* Exercise requirements: Search the records below for the word "group" and show every line where it occurs.

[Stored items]

^^^^^^^^

(* ===== verification/FsConfigProps.v ===== *)
(** What fs_config_generator.py promises: the AIDs and paths it accepts, the
    order that makes the first match the best one, the passwd and group files, and
    the binary files, with a reader for them: each entry is a length, the mode, the
    uid, the gid, the capabilities, and a path padded with zeros to a multiple of
    eight bytes. *)

From S2P Require Export FsConfigFacts FsConfig.

#[local] Open Scope string_scope.
#[local] Open Scope list_scope.
#[local] Open Scope Z_scope.

(** * What an entry says *)

Record FsEntry := mkEntry { e_mode : Z; e_uid : Z; e_gid : Z; e_caps : Z; e_path : string }.

(** The values of an entry, before they are cut to their fields. *)
Definition entry_values (t : Tables) (c : FSConfig) : result FsEntry :=
  let! mode := py_int_base 8 (fc_mode c) in
  let! user := resolve_user t (fc_user c) in
  let! group := resolve_user t (fc_group c) in
  let! caps := caps_of t (fc_caps c) in
  let! uid := py_int_base 0 user in
  let! gid := py_int_base 0 group in
  Ok (mkEntry mode uid gid caps (fc_path c)).

(** The fields have 16 bits, the capabilities 64. *)
Definition wrap (e : FsEntry) : FsEntry :=
  mkEntry (e_mode e mod 2 ^ 16) (e_uid e mod 2 ^ 16) (e_gid e mod 2 ^ 16) (e_caps e mod 2 ^ 64) (e_path e).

^^^^^^^^

* Written answer:
    order that makes the first match the best one, the passwd and group files, and
  let! group := resolve_user t (fc_group c) in
  let! gid := py_int_base 0 group in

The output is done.